§ Task directions
After finding the line with "let run := alsarawmidi_stream_pair_open" in the data below, set down exactly each line through the one with "unfold run, alsarawmidi_stream_pair_open, g_return_if_fail.", inclusive, and stop there.

***** Records for processing *****

(* ===== verification/RawmidiProps.v ===== *)
(** * Properties of pairs of rawmidi streams *)
From S2P Require Import Prelude Heap SeqUapi Struct Kernel Sysfs Object.
From S2P Require Import RawmidiQuery RawmidiStreamPair RawmidiFacts SampleSystem SampleRawmidi.

Section pair.
Context {AL : Allocator} {GL : GLib} {K : Type} {KERN : Kernel K} {UD : Udev K}.
Context {FK : FcntlKernel K}.
Implicit Types (h : heap) (k : K) (p : stream_pair) (w : world K).

(** A source of a pair, which tells when there are messages to read, can be
    made exactly when the pair was opened for output: a pair opened for input
    only is refused as unreadable, and one opened for output only is accepted,
    although nothing can be read from it. *)
Theorem stream_pair_source_needs_output {FM : FileModes K} {FML : FileModesLaws K}
    c d sd am flags p w p1 h1 k1 :
  alsarawmidi_stream_pair_open c d sd am flags (OState p w) = (Ret tt, OState p1 (World h1 k1)) →
  alsarawmidi_stream_pair_create_source (OState p1 (World h1 k1)) =
    if has_flag am ALSARAWMIDI_STREAM_PAIR_INFO_FLAG_OUTPUT
    then (Ret tt, OState (set_refs (sp_refs p1 + 1) p1) (World h1 k1))
    else (Fail (local_error ALSARAWMIDI_STREAM_PAIR_ERROR_UNREADABLE),
          OState p1 (World h1 k1)).
Proof.
  intros E. destruct (stream_pair_open_mode _ _ _ _ _ _ _ _ _ E) as (flag & Ef & Hm).
  cbn [w_kern] in Hm. pose proof (open_valid _ _ _ Hm) as Hfd.
  destruct (getfl_mode _ _ _ Hm) as (m & Eg & Em).
  apply pair_open_flag_mode in Ef. rewrite Ef in Em.
  unfold alsarawmidi_stream_pair_create_source. rewrite bind_private.
  destruct (Z.leb_spec 0 (sp_fd p1)); [|lia]. unfold g_return_if_fail.
  rewrite (bind_Ret _ _ _ _ _ (mret_run tt _)).
  step (outside_sys _ p1 h1 k1 _ k1 Eg).
  rewrite (land_of_accmode m _ O_RDWR Em), (land_of_accmode m _ O_WRONLY Em) by done.
  destruct (has_flag am ALSARAWMIDI_STREAM_PAIR_INFO_FLAG_OUTPUT); [|done].
  by destruct (has_flag am _).
Qed.

(** C38: opening a pair selects the subdevice on the control device, opens the
    node of the rawmidi device in the mode of the access, closes the control
    device and asks for the version.  A refused selection leaves the control
    device open for ever; a refused open leaves the pair closed, and a refused
    request too, with the name of the node. *)
Theorem stream_pair_open_spec c d sd am flags flag p h k node k1 name k2 cfd k3 r1 s1 k4 r2 k5 r3
    s3 k6 :
  Z.land am (Z.lnot 3) = 0 → pair_open_flag am flags = Some flag →
  alsarawmidi_get_rawmidi_devnode c d (World h k) = (Ret node, World h k1) →
  lookup_and_allocate_devname_by_sysname ("controlC" +:+ decimal c) (World h k1) =
    (Ret (Sret name), World h k2) →
  sys_open name (Z.lor O_RDONLY O_NONBLOCK) k2 = (Sret cfd, k3) →
  sys_ioctl cfd CTL_RAWMIDI_PREFER_SUBDEVICE (le_split 4 sd) k3 = (r1, s1, k4) →
  sys_open node flag k4 = (r2, k5) →
  let run := alsarawmidi_stream_pair_open c d sd am flags (OState p (World h k)) in
  match r1, r2 with
  | Serr e, _ =>
      run = (Fail (Some (GError G_FILE_ERROR (g_file_error_from_errno e)
               "RAWMIDI_PREFER_SUBDEVICE" None)), OState p (World h k4))
  | Sret _, Serr e =>
      run = (Fail (file_error e "open"), OState (set_fd (-1) p) (World h (sys_close cfd k5)))
  | Sret _, Sret fd =>
      sys_ioctl fd RAWMIDI_PVERSION (alloc_junk h 4) (sys_close cfd k5) = (r3, s3, k6) →
      match r3 with
      | Serr e =>
          run = (Fail (request_error e "ioctl(PVERSION)"),
            OState (StreamPair (-1) (Some node) (sp_triplet p) (sp_refs p))
              (World h (sys_close fd k6)))
      | Sret _ =>
          let v := fget (i32f 0) s3 in
          run = (Ret tt,
            OState (StreamPair fd (Some node)
                [SNDRV_PROTOCOL_MAJOR v; SNDRV_PROTOCOL_MINOR v; SNDRV_PROTOCOL_MICRO v]
                (sp_refs p)) (World h k6))
      end
  end.
Proof.
  intros Ham Ef En El Eo Es Ed run.
  assert (rawmidi_select_subdevice c sd (World h k1) =
    (match r1 with
     | Sret _ => Ret (Some cfd)
     | Serr e => Fail (Some (GError G_FILE_ERROR (g_file_error_from_errno e)
                   "RAWMIDI_PREFER_SUBDEVICE" None))
     end, World h k4)) as Esel.
  { unfold rawmidi_select_subdevice, request_ctl_ioctl_opened. rewrite bind_assoc. step El.
    rewrite bind_assoc. step (sys_run _ h k2 _ k3 Eo). rewrite bind_assoc.
    step (ioctl_val_run h k3 _ _ _ _ _ _ Es). by destruct r1. }
  unfold run, alsarawmidi_stream_pair_open, g_return_if_fail.
  change (Z.lor ALSARAWMIDI_STREAM_PAIR_INFO_FLAG_OUTPUT ALSARAWMIDI_STREAM_PAIR_INFO_FLAG_INPUT)
    with 3. rewrite Ham, Ef. cbn [Z.eqb]. rewrite (bind_Ret _ _ _ _ _ (mret_run tt _)).
  step (outside_run _ p _ _ _ En). destruct r1 as [u1|e1].
  2:{ unfold mbind at 1, M_bind at 1, outside at 1, zoom at 1. cbn [os_world os_priv].
      by rewrite Esel. }
  step (outside_run _ p _ _ _ Esel). step (outside_sys _ p h k4 _ k5 Ed).
  unfold initialized, do_close, sys, outside, zoom, set_private, modify, gets, ioctl_val, sys,
    mret, M_ret, fail, mbind, M_bind. cbn [os_world os_priv w_kern w_heap].
  destruct r2 as [fd|e2]; [|done]. intros E3. cbn [os_world os_priv w_kern w_heap]. rewrite E3. by destruct r3 as [u3|e3].
Qed.

(** The requests for one direction put the direction in front of the
    structure they send; parameters and status are then what the kernel left
    in them, and errors have the documented codes. *)
Theorem pair_request_spec {KL : KernelLaws K} q p h k a s dir r s' k' :
  h !! a = Some s → length s = pair_size q ∨ pair_in_place q = false →
  sys_ioctl (sp_fd p) (pair_ioctl q) (pair_struct q dir s) k = (r, s', k') →
  run_pair q dir (a, 0) (OState p (World h k)) =
    (match r with Sret _ => Ret tt | Serr e => Fail (request_error e (pair_label q)) end,
     OState p (World (if pair_in_place q then <[a := s']> h else h) k')).
Proof.
  intros Ha Hl E.
  assert (pair_in_place q = true → ∀ f, f_off f = 0%nat → f_width f = 4%nat →
    f_in f (length s) = true ∧ s ≠ [] ∧ fput f dir s = le_split 4 dir ++ drop 4 s) as Hf.
  { intros Hq f Ho Hw. destruct Hl as [Hl|Hl]; [|congruence]. split; [|split].
    - unfold f_in. rewrite Ho, Hw, Hl. by destruct q.
    - intros ->. by destruct q.
    - unfold fput, put_bytes. by rewrite Ho, Hw. }
  destruct q; cbn [run_pair pair_in_place pair_struct pair_ioctl pair_label pair_size] in *.
  - destruct Hl as [Hl|]; [|done]. destruct (Hf eq_refl rp_stream) as (H1 & H2 & H3); [done..|].
    eapply request_substream_run; [done|by rewrite Hl|done|done|by rewrite H3].
  - destruct Hl as [Hl|]; [|done]. destruct (Hf eq_refl rs_stream) as (H1 & H2 & H3); [done..|].
    eapply request_substream_run; [done|by rewrite Hl|done|done|by rewrite H3].
  - eapply request_direction_run. exact E.
  - eapply request_direction_run. exact E.
Qed.
End pair.

(** ** Concrete runs *)

Module PairWitness.
Import Sample SampleRawmidi.
#[local] Existing Instance Bump.allocator.
#[local] Existing Instance Bump.laws.

Abbreviation INPUT := ALSARAWMIDI_STREAM_PAIR_INFO_FLAG_INPUT.
Definition closed : stream_pair := alsarawmidi_stream_pair_new.

(** Opened for input only: refused. *)
Definition reader : ostate stream_pair files := OState opened (World ∅ ({[4 := 0]} : files)).

Lemma stream_pair_source_needs_output_witness :
  alsarawmidi_stream_pair_open 0 0 1 INPUT 0 (OState closed (World ∅ (∅ : files))) =
    (Ret tt, reader) ∧
  alsarawmidi_stream_pair_create_source reader =
    (Fail (local_error ALSARAWMIDI_STREAM_PAIR_ERROR_UNREADABLE), reader).
Proof.
  split; [by vm_compute|].
  apply (stream_pair_source_needs_output 0 0 1 INPUT 0 closed (World ∅ (∅ : files)) opened ∅
    ({[4 := 0]} : files)). by vm_compute.
Defined.

(** The third subdevice does not exist: the descriptor of the control device
    stays open. *)
Lemma stream_pair_open_spec_witness :
  alsarawmidi_stream_pair_open 0 0 2 INPUT 0 (OState closed (World ∅ (∅ : files))) =
    (Fail (Some (GError G_FILE_ERROR (g_file_error_from_errno EINVAL)
       "RAWMIDI_PREFER_SUBDEVICE" None)),
     OState closed (World ∅ ({[3 := O_NONBLOCK]} : files))).
Proof.
  apply (stream_pair_open_spec 0 0 2 INPUT 0 0 closed ∅ (∅ : files) "/dev/snd/midiC0D0" ∅
    "/dev/snd/midiC0D0" ∅ 3 {[3 := O_NONBLOCK]} (Serr EINVAL) (le_split 4 2) {[3 := O_NONBLOCK]}
    (Sret 4) {[3 := O_NONBLOCK; 4 := 0]} (Serr EINVAL) [] ∅); by vm_compute.
Defined.

Definition params : heap := {[64 := zeros 48]}.

Lemma pair_request_spec_witness :
  run_pair PSetParams 1 (64, 0) (OState opened (World params (∅ : files))) =
    (Fail (local_error ALSARAWMIDI_STREAM_PAIR_ERROR_DISCONNECTED),
     OState opened (World (<[64 := le_split 4 1 ++ zeros 44]> params) ∅)).
Proof.
  apply (pair_request_spec PSetParams opened params ∅ 64 (zeros 48) 1 (Serr ENODEV)
    (le_split 4 1 ++ zeros 44) ∅); [by vm_compute|by left|by vm_compute].
Defined.
End PairWitness.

*****

§ Answer section
  let run := alsarawmidi_stream_pair_open c d sd am flags (OState p (World h k)) in
  match r1, r2 with
  | Serr e, _ =>
      run = (Fail (Some (GError G_FILE_ERROR (g_file_error_from_errno e)
               "RAWMIDI_PREFER_SUBDEVICE" None)), OState p (World h k4))
  | Sret _, Serr e =>
      run = (Fail (file_error e "open"), OState (set_fd (-1) p) (World h (sys_close cfd k5)))
  | Sret _, Sret fd =>
      sys_ioctl fd RAWMIDI_PVERSION (alloc_junk h 4) (sys_close cfd k5) = (r3, s3, k6) →
      match r3 with
      | Serr e =>
          run = (Fail (request_error e "ioctl(PVERSION)"),
            OState (StreamPair (-1) (Some node) (sp_triplet p) (sp_refs p))
              (World h (sys_close fd k6)))
      | Sret _ =>
          let v := fget (i32f 0) s3 in
          run = (Ret tt,
            OState (StreamPair fd (Some node)
                [SNDRV_PROTOCOL_MAJOR v; SNDRV_PROTOCOL_MINOR v; SNDRV_PROTOCOL_MICRO v]
                (sp_refs p)) (World h k6))
      end
  end.
Proof.
  intros Ham Ef En El Eo Es Ed run.
  assert (rawmidi_select_subdevice c sd (World h k1) =
    (match r1 with
     | Sret _ => Ret (Some cfd)
     | Serr e => Fail (Some (GError G_FILE_ERROR (g_file_error_from_errno e)
                   "RAWMIDI_PREFER_SUBDEVICE" None))
     end, World h k4)) as Esel.
  { unfold rawmidi_select_subdevice, request_ctl_ioctl_opened. rewrite bind_assoc. step El.
    rewrite bind_assoc. step (sys_run _ h k2 _ k3 Eo). rewrite bind_assoc.
    step (ioctl_val_run h k3 _ _ _ _ _ _ Es). by destruct r1. }
  unfold run, alsarawmidi_stream_pair_open, g_return_if_fail.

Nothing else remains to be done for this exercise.